Exercise inputs |
%%

Lemma json_unescape_control cps :
  Forall (fun cp => scalar_value cp /\ cp <> 0) cps -> Exists raw_control cps ->
  json_unescape (json_escape (map utf8_encode cps)) = None.
Proof.
  unfold json_escape. induction 1 as [|cp cps [Hs H0] _ IH]; intros H; [inversion H|].
  cbn [map concat]. destruct (json_unescape_char cp (concat (map escape_char (map utf8_encode cps))) Hs H0)
    as [Hgood Hbad].
  apply Exists_cons in H as [H|H]; [by apply Hbad|].
  destruct (decide (32 <= cp \/ cp ∈ [8; 9; 10; 12; 13])) as [Hj|Hj]; [by rewrite Hgood, IH|].
  apply Hbad. unfold raw_control, scalar_value in *. split; [|tauto]. lia.
Qed.

Section json_string_lemmas.
Context {alloc : Allocator}.

(** Two appends in sequence, as the escapes of quote and backslash do. *)
Lemma string_append_twice s l k :
  string_inv s -> str_size s + zlen (l ++ k) <= size_limit ->
  exists rc1 s1 rc2 s2, string_append s l = Ret (rc1, s1) /\ string_append s1 k = Ret (rc2, s2) /\
    string_inv s1 /\ string_inv s2 /\
    (rc1 = 0 -> rc2 = 0 -> contents s2 = contents s ++ l ++ k) /\
    (rc1 <> 0 \/ rc2 <> 0 -> ~ never_fails alloc).
Proof.
  intros Hinv Hlim. rewrite zlen_app in Hlim. zlen_facts.
  pose proof (zlen_contents s Hinv) as Hlen.
  destruct (string_append_spec s l Hinv ltac:(lia)) as [(s1 & H1 & Hi1 & Hc1)|[H1 Hn1]].
  - pose proof (zlen_contents s1 Hi1) as Hlen1. rewrite Hc1, zlen_app in Hlen1.
    destruct (string_append_spec s1 k Hi1 ltac:(lia)) as [(s2 & H2 & Hi2 & Hc2)|[H2 Hn2]].
    + exists 0, s1, 0, s2. split_and!; [done..| |by intros []]. intros _ _.
      by rewrite Hc2, Hc1, app_assoc.
    + exists 0, s1, (-1), s1. by split_and!.
  - destruct (string_append_spec s k Hinv ltac:(lia)) as [(s2 & H2 & Hi2 & Hc2)|[H2 Hn2]].
    + exists (-1), s, 0, s2. by split_and!.
    + exists (-1), s, (-1), s. by split_and!.
Qed.

Lemma escaped_character_append fuel s c :
  c <> x00 -> strchr_test [x08; x0c; x0a; x0d; x09] c = true ->
  print_json_escaped_character fuel s c = string_append s (escape_char [c]).
Proof. destruct c; (discriminate || reflexivity || done). Qed.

%%

What the task requires | The output should be a character-exact copy of all entries.

Written answer |
Lemma json_unescape_control cps :
  Forall (fun cp => scalar_value cp /\ cp <> 0) cps -> Exists raw_control cps ->
  json_unescape (json_escape (map utf8_encode cps)) = None.
Proof.
  unfold json_escape. induction 1 as [|cp cps [Hs H0] _ IH]; intros H; [inversion H|].
  cbn [map concat]. destruct (json_unescape_char cp (concat (map escape_char (map utf8_encode cps))) Hs H0)
    as [Hgood Hbad].
  apply Exists_cons in H as [H|H]; [by apply Hbad|].
  destruct (decide (32 <= cp \/ cp ∈ [8; 9; 10; 12; 13])) as [Hj|Hj]; [by rewrite Hgood, IH|].
  apply Hbad. unfold raw_control, scalar_value in *. split; [|tauto]. lia.
Qed.

Section json_string_lemmas.
Context {alloc : Allocator}.

(** Two appends in sequence, as the escapes of quote and backslash do. *)
Lemma string_append_twice s l k :
  string_inv s -> str_size s + zlen (l ++ k) <= size_limit ->
  exists rc1 s1 rc2 s2, string_append s l = Ret (rc1, s1) /\ string_append s1 k = Ret (rc2, s2) /\
    string_inv s1 /\ string_inv s2 /\
    (rc1 = 0 -> rc2 = 0 -> contents s2 = contents s ++ l ++ k) /\
    (rc1 <> 0 \/ rc2 <> 0 -> ~ never_fails alloc).
Proof.
  intros Hinv Hlim. rewrite zlen_app in Hlim. zlen_facts.
  pose proof (zlen_contents s Hinv) as Hlen.
  destruct (string_append_spec s l Hinv ltac:(lia)) as [(s1 & H1 & Hi1 & Hc1)|[H1 Hn1]].
  - pose proof (zlen_contents s1 Hi1) as Hlen1. rewrite Hc1, zlen_app in Hlen1.
    destruct (string_append_spec s1 k Hi1 ltac:(lia)) as [(s2 & H2 & Hi2 & Hc2)|[H2 Hn2]].
    + exists 0, s1, 0, s2. split_and!; [done..| |by intros []]. intros _ _.
      by rewrite Hc2, Hc1, app_assoc.
    + exists 0, s1, (-1), s1. by split_and!.
  - destruct (string_append_spec s k Hinv ltac:(lia)) as [(s2 & H2 & Hi2 & Hc2)|[H2 Hn2]].
    + exists (-1), s, 0, s2. by split_and!.
    + exists (-1), s, (-1), s. by split_and!.
Qed.

Lemma escaped_character_append fuel s c :
  c <> x00 -> strchr_test [x08; x0c; x0a; x0d; x09] c = true ->
  print_json_escaped_character fuel s c = string_append s (escape_char [c]).
Proof. destruct c; (discriminate || reflexivity || done). Qed.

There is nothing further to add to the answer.